→ **Task to carry out**: In the records below, find the line with "(* ===== verification/MsgUplink.v ===== *)" and the line with "logout it executes, and". Print both exactly, along with every line between them, and no other line.

(Items from a data source)
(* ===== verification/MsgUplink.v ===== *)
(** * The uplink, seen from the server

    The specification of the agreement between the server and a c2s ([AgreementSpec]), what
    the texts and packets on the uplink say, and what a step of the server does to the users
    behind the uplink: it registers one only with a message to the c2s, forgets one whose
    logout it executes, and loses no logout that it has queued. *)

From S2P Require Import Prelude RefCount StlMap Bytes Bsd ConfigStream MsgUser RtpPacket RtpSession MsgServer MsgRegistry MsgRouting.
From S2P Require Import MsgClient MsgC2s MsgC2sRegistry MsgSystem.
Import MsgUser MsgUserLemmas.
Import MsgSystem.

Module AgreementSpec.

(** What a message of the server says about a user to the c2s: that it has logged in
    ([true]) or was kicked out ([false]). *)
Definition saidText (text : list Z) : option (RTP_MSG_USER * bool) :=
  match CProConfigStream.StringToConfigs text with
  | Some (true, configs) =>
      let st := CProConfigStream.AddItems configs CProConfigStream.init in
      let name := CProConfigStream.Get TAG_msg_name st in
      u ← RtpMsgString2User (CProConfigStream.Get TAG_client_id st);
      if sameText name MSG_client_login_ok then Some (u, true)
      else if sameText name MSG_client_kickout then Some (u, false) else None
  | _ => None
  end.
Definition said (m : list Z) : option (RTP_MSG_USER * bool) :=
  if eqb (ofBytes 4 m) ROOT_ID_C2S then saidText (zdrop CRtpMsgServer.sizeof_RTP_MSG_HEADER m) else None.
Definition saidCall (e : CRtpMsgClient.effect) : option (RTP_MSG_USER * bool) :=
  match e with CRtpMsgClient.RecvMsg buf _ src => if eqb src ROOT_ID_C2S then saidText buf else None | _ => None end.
...
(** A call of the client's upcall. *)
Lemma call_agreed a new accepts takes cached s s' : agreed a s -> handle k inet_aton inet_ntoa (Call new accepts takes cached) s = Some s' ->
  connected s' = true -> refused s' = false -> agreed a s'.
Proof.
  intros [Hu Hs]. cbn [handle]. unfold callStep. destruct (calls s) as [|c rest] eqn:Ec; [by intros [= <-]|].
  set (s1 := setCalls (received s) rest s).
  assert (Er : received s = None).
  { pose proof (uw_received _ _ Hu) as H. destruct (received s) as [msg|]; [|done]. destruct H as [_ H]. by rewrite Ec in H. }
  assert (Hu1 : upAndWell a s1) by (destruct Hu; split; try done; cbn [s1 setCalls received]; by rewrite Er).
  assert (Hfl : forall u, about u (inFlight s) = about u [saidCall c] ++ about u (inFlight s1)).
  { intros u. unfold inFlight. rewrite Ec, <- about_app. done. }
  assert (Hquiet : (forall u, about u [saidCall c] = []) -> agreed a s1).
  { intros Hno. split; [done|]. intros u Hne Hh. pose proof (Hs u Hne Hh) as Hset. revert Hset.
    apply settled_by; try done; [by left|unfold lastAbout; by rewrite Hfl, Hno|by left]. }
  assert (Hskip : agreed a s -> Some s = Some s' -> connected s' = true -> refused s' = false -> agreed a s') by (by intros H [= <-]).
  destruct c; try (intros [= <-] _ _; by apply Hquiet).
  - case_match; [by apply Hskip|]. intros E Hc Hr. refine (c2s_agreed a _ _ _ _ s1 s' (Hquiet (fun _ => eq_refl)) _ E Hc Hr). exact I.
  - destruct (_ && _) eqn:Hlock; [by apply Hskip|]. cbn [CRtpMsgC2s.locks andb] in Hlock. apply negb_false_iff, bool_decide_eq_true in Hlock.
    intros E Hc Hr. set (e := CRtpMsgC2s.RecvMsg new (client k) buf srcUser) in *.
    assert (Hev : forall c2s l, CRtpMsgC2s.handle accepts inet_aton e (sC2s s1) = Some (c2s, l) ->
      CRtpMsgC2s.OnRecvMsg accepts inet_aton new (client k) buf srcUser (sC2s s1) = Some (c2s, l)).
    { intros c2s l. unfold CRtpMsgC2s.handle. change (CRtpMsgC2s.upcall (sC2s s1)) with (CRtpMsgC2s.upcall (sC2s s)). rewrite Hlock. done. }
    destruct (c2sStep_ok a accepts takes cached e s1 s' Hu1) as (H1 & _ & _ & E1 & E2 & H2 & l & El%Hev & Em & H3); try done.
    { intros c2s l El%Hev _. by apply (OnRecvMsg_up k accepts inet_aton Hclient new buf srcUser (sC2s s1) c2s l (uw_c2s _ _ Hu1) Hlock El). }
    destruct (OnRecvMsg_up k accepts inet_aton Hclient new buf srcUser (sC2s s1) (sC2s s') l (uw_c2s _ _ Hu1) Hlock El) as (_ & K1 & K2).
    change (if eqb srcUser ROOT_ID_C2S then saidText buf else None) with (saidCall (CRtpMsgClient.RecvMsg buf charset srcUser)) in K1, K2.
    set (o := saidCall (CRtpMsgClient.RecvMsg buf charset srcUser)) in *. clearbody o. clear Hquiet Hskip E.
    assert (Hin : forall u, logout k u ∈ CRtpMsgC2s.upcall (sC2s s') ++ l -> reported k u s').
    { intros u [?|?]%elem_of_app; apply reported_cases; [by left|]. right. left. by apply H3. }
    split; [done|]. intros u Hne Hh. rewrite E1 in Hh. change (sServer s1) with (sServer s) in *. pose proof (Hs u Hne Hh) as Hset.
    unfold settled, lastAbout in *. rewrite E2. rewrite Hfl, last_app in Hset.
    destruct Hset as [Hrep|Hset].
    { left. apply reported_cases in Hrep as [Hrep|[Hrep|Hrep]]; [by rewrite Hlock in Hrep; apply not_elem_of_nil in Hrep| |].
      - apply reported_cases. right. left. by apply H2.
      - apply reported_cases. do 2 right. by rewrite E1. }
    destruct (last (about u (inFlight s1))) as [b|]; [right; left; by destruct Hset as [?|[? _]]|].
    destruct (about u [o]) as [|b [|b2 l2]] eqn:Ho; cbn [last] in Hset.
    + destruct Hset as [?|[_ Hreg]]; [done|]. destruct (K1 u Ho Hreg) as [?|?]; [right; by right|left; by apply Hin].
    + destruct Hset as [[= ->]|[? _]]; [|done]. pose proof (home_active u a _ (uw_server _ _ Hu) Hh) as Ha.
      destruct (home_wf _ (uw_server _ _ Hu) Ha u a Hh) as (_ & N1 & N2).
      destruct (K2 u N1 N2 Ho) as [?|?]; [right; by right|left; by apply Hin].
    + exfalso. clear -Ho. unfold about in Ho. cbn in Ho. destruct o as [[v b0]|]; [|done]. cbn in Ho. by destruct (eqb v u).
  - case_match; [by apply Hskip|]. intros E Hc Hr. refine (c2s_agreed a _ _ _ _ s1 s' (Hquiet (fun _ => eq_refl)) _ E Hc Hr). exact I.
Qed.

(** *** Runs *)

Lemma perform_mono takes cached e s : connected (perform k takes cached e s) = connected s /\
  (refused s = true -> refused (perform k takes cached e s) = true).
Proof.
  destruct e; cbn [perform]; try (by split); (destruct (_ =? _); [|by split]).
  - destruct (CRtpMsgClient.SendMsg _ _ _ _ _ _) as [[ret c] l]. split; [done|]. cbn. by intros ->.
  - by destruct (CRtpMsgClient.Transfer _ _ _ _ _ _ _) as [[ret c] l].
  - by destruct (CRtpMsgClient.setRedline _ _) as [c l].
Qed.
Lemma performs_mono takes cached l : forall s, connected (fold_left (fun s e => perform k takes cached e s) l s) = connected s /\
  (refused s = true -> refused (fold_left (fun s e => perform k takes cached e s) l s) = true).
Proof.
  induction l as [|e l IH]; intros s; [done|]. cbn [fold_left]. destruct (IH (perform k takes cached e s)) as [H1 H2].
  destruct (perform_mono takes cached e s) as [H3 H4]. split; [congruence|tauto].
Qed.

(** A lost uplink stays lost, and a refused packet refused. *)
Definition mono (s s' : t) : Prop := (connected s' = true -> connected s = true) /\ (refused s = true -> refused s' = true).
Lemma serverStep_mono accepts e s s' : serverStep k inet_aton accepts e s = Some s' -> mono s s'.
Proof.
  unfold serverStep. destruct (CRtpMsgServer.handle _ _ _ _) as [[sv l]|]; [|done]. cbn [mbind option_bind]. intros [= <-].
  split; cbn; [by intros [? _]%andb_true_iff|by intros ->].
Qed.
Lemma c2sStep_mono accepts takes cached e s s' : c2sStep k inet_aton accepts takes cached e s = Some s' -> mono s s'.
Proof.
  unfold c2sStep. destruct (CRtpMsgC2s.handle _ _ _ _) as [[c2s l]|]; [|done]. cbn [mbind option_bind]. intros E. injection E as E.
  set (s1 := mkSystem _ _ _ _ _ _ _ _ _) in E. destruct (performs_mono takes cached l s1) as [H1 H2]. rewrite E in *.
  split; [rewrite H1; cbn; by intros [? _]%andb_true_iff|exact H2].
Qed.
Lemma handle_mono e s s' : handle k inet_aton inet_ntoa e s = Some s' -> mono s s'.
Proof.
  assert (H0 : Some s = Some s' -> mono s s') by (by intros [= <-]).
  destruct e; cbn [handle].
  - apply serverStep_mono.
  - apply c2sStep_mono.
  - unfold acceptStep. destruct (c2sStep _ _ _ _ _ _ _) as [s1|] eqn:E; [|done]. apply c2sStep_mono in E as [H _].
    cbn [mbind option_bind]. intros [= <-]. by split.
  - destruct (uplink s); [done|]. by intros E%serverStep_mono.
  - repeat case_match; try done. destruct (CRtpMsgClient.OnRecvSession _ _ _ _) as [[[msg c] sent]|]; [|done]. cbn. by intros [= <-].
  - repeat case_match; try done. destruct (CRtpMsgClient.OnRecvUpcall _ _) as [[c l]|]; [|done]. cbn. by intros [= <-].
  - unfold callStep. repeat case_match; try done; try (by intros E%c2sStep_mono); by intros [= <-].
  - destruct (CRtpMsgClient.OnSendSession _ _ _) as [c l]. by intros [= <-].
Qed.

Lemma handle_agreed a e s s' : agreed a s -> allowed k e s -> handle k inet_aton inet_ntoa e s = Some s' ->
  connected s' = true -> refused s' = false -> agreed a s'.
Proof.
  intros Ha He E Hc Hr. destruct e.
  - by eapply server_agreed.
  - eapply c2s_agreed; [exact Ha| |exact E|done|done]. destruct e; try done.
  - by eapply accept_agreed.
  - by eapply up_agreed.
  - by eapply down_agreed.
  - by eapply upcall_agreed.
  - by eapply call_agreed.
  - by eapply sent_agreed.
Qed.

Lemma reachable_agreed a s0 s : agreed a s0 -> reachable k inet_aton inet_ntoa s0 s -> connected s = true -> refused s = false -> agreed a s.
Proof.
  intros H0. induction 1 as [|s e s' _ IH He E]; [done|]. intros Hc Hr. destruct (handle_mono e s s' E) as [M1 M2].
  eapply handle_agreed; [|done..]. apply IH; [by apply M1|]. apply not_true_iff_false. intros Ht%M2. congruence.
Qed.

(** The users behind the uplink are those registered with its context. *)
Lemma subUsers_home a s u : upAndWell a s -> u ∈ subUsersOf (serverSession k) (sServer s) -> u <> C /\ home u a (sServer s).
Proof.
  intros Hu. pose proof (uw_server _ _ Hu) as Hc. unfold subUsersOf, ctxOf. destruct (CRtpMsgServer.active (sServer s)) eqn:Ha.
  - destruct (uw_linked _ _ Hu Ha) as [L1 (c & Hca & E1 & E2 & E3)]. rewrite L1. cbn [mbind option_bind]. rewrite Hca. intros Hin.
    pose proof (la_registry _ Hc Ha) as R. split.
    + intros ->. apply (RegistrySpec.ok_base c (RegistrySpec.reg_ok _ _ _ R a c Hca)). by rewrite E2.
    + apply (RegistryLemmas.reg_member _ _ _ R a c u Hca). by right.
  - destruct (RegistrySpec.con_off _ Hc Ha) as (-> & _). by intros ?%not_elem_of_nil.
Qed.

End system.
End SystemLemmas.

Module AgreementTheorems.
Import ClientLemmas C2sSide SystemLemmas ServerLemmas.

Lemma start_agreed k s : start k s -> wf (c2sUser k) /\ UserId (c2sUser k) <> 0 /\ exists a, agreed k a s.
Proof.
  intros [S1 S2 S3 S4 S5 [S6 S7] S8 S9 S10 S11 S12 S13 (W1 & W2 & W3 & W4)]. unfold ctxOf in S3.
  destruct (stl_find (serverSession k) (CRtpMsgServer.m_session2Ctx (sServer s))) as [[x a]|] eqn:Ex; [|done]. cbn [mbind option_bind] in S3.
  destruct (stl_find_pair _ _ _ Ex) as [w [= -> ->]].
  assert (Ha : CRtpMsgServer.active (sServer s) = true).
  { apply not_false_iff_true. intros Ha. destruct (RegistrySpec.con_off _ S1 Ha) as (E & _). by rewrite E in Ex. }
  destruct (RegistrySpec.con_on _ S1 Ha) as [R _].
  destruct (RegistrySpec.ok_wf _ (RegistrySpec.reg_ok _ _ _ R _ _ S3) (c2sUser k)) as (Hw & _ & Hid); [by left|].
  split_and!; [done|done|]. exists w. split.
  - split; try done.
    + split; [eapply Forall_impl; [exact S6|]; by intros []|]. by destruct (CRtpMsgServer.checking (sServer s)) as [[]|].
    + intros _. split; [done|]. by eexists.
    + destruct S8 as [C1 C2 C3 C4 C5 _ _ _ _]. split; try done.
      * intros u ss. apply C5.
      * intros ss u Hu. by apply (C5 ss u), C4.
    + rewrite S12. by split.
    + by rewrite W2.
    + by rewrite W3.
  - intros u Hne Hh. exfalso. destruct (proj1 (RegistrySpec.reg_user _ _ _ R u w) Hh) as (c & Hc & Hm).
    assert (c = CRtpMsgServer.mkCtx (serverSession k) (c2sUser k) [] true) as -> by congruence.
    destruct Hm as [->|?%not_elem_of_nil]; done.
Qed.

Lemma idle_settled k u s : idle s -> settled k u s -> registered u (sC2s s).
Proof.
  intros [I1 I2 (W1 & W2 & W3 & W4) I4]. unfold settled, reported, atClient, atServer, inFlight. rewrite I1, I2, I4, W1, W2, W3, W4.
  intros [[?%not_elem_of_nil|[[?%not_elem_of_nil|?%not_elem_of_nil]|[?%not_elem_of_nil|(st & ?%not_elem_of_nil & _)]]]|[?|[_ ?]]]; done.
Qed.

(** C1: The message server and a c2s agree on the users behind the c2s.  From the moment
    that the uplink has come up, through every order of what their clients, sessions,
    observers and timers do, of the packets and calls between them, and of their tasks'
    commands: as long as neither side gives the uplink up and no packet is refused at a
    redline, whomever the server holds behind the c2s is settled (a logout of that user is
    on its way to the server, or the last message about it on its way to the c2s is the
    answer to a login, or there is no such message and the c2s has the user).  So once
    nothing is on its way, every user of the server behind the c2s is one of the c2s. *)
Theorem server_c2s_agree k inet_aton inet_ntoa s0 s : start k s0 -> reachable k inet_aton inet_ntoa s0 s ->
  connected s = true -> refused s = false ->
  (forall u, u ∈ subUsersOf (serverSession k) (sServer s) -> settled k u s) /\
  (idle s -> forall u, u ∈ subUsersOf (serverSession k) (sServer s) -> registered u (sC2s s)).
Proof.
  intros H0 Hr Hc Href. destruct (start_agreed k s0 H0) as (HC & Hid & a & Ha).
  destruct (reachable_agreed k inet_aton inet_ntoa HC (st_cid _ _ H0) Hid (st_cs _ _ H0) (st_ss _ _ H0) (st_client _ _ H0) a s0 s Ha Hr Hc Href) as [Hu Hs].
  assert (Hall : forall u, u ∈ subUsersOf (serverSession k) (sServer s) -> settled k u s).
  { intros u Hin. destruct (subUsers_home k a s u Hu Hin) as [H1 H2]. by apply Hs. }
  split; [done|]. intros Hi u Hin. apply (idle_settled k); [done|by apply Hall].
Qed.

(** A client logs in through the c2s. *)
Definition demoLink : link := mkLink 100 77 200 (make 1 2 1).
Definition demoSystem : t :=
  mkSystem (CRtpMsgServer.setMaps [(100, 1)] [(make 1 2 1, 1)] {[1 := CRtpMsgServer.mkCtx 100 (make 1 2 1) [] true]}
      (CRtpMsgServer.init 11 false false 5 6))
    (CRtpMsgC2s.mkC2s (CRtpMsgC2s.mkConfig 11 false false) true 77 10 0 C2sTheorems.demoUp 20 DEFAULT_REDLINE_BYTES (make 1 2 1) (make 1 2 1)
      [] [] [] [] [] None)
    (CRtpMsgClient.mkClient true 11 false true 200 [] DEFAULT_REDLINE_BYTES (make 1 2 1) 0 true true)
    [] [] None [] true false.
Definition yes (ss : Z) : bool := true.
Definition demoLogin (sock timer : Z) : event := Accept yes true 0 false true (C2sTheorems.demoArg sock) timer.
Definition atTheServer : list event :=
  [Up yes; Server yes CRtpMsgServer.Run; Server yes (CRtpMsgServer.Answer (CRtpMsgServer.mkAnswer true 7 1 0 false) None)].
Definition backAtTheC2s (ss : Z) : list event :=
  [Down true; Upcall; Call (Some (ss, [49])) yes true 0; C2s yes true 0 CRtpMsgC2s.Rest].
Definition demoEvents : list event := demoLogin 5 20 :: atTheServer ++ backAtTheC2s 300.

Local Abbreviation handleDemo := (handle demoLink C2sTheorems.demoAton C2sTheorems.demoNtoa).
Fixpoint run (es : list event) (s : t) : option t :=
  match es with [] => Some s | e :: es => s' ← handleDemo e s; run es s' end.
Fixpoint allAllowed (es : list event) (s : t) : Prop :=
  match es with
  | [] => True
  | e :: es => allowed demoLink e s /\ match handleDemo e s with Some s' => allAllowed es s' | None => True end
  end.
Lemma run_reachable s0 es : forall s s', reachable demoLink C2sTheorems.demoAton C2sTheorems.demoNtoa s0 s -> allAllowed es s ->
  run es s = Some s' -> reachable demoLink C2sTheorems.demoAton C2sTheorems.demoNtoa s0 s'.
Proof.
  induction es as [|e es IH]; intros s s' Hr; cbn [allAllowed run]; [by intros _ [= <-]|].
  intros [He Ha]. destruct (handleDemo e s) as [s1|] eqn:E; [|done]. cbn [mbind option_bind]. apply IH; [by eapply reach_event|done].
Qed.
==
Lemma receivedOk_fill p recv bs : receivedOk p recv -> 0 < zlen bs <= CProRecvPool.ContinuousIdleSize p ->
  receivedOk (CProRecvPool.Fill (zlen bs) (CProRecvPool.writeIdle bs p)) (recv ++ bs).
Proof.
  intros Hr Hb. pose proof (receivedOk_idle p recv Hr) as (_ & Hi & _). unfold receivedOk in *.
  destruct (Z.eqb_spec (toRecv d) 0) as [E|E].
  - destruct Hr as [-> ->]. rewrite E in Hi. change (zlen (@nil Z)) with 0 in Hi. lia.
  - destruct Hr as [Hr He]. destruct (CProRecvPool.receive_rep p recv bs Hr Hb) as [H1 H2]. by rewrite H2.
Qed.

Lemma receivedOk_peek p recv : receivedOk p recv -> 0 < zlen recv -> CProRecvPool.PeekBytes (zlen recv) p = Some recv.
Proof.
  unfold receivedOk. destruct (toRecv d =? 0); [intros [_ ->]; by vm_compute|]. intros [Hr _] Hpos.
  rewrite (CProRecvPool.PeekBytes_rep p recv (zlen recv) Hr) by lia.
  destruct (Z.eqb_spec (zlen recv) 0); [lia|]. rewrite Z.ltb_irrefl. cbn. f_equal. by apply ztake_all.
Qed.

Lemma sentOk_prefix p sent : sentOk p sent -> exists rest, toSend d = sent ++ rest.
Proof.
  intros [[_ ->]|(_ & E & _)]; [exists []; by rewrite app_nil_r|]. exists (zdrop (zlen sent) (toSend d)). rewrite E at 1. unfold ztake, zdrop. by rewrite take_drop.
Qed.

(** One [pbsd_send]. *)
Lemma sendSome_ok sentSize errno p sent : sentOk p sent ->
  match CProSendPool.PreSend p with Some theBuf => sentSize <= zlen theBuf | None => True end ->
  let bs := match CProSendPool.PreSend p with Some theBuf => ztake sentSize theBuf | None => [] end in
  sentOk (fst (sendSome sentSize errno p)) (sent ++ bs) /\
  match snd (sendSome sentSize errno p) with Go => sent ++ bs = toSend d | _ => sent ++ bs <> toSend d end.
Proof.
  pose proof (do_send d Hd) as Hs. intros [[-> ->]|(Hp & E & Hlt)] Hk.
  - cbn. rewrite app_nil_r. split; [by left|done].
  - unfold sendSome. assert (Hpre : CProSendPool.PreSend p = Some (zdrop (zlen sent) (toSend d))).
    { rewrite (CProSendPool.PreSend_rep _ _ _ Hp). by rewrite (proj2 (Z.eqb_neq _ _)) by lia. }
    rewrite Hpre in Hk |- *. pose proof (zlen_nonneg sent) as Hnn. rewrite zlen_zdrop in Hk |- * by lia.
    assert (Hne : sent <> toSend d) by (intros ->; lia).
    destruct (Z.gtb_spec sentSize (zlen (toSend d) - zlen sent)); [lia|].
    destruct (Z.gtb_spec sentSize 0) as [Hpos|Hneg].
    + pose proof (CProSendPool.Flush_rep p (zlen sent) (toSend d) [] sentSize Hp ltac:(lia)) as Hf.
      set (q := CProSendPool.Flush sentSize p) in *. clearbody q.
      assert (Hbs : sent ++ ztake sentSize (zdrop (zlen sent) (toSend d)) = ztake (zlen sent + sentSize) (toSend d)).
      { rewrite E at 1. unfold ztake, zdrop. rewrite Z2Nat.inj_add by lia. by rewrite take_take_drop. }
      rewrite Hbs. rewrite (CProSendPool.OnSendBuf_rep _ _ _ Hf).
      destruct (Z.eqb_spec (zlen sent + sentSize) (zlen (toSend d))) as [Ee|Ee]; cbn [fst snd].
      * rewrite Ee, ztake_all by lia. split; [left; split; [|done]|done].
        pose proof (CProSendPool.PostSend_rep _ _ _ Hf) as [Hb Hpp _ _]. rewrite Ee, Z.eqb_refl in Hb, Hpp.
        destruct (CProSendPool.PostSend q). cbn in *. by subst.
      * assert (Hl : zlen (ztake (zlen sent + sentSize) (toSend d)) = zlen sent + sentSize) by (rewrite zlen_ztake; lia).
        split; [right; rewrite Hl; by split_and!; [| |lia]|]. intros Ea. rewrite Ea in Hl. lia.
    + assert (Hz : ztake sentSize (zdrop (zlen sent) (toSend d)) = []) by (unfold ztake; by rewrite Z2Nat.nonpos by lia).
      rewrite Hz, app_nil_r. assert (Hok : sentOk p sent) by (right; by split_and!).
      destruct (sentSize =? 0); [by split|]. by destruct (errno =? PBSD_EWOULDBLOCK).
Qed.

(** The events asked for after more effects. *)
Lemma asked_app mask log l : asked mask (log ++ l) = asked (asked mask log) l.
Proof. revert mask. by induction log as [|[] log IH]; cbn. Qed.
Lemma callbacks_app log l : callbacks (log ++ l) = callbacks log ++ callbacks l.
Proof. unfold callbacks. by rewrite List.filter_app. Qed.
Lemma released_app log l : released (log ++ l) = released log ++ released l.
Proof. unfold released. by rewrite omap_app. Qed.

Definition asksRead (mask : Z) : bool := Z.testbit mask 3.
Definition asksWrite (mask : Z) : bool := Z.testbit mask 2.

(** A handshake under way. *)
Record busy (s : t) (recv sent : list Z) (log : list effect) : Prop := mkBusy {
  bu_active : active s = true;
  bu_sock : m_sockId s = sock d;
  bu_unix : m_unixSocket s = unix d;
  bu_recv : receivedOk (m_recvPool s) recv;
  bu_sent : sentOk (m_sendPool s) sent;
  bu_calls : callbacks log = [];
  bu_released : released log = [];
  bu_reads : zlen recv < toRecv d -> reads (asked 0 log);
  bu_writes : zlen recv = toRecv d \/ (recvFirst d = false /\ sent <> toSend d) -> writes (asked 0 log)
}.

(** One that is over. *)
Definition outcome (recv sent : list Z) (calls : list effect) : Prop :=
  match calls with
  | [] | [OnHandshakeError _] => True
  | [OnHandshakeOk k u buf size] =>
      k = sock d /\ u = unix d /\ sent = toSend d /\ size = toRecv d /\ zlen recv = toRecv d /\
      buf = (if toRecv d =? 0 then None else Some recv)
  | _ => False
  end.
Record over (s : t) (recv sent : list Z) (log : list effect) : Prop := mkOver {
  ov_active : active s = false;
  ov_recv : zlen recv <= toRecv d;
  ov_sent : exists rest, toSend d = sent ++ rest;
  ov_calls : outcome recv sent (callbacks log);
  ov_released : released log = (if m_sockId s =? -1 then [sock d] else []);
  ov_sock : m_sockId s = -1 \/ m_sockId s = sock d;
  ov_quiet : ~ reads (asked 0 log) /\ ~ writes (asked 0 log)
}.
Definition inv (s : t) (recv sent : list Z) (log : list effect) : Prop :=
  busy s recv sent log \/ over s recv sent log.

→ **Result of this task**:
(* ===== verification/MsgUplink.v ===== *)
(** * The uplink, seen from the server

    The specification of the agreement between the server and a c2s ([AgreementSpec]), what
    the texts and packets on the uplink say, and what a step of the server does to the users
    behind the uplink: it registers one only with a message to the c2s, forgets one whose
    logout it executes, and loses no logout that it has queued. *)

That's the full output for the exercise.